_Records supplied_
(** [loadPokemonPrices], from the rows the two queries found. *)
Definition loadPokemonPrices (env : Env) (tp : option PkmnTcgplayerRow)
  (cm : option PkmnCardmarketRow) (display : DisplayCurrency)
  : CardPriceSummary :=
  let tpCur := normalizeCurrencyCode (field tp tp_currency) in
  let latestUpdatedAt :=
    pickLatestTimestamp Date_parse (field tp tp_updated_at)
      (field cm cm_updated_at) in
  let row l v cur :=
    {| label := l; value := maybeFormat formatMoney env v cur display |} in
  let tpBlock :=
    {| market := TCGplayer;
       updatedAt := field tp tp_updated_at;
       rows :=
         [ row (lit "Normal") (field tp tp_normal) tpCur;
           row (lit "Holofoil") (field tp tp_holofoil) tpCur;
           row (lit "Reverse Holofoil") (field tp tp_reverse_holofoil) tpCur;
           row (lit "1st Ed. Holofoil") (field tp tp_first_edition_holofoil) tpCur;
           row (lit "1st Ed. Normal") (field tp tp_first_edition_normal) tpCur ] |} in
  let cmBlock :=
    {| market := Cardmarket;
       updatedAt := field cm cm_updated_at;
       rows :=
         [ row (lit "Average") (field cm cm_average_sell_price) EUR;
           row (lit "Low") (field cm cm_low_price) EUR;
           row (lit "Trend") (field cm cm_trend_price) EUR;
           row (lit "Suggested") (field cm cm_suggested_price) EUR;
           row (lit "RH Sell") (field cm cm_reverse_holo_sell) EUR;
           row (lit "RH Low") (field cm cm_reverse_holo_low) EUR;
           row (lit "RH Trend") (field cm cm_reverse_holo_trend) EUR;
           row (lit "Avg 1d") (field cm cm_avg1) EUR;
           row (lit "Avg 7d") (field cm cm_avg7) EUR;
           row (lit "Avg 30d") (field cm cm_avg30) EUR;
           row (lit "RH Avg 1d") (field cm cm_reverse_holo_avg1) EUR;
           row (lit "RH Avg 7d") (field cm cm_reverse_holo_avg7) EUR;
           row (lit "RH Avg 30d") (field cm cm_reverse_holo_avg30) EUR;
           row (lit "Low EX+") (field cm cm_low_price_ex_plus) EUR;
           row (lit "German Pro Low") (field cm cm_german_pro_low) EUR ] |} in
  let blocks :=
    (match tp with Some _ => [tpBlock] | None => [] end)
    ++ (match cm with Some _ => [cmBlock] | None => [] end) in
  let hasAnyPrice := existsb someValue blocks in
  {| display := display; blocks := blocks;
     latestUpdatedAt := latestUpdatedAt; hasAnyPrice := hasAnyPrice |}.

_Your goal_
Copy only this part of the entries above: the line with "cm cm_reverse_holo_trend) EUR;", the line with "cm cm_low_price_ex_plus) EUR;", and the lines between, all exactly as written.

_Solution for this task_
           row (lit "RH Trend") (field cm cm_reverse_holo_trend) EUR;
           row (lit "Avg 1d") (field cm cm_avg1) EUR;
           row (lit "Avg 7d") (field cm cm_avg7) EUR;
           row (lit "Avg 30d") (field cm cm_avg30) EUR;
           row (lit "RH Avg 1d") (field cm cm_reverse_holo_avg1) EUR;
           row (lit "RH Avg 7d") (field cm cm_reverse_holo_avg7) EUR;
           row (lit "RH Avg 30d") (field cm cm_reverse_holo_avg30) EUR;
           row (lit "Low EX+") (field cm cm_low_price_ex_plus) EUR;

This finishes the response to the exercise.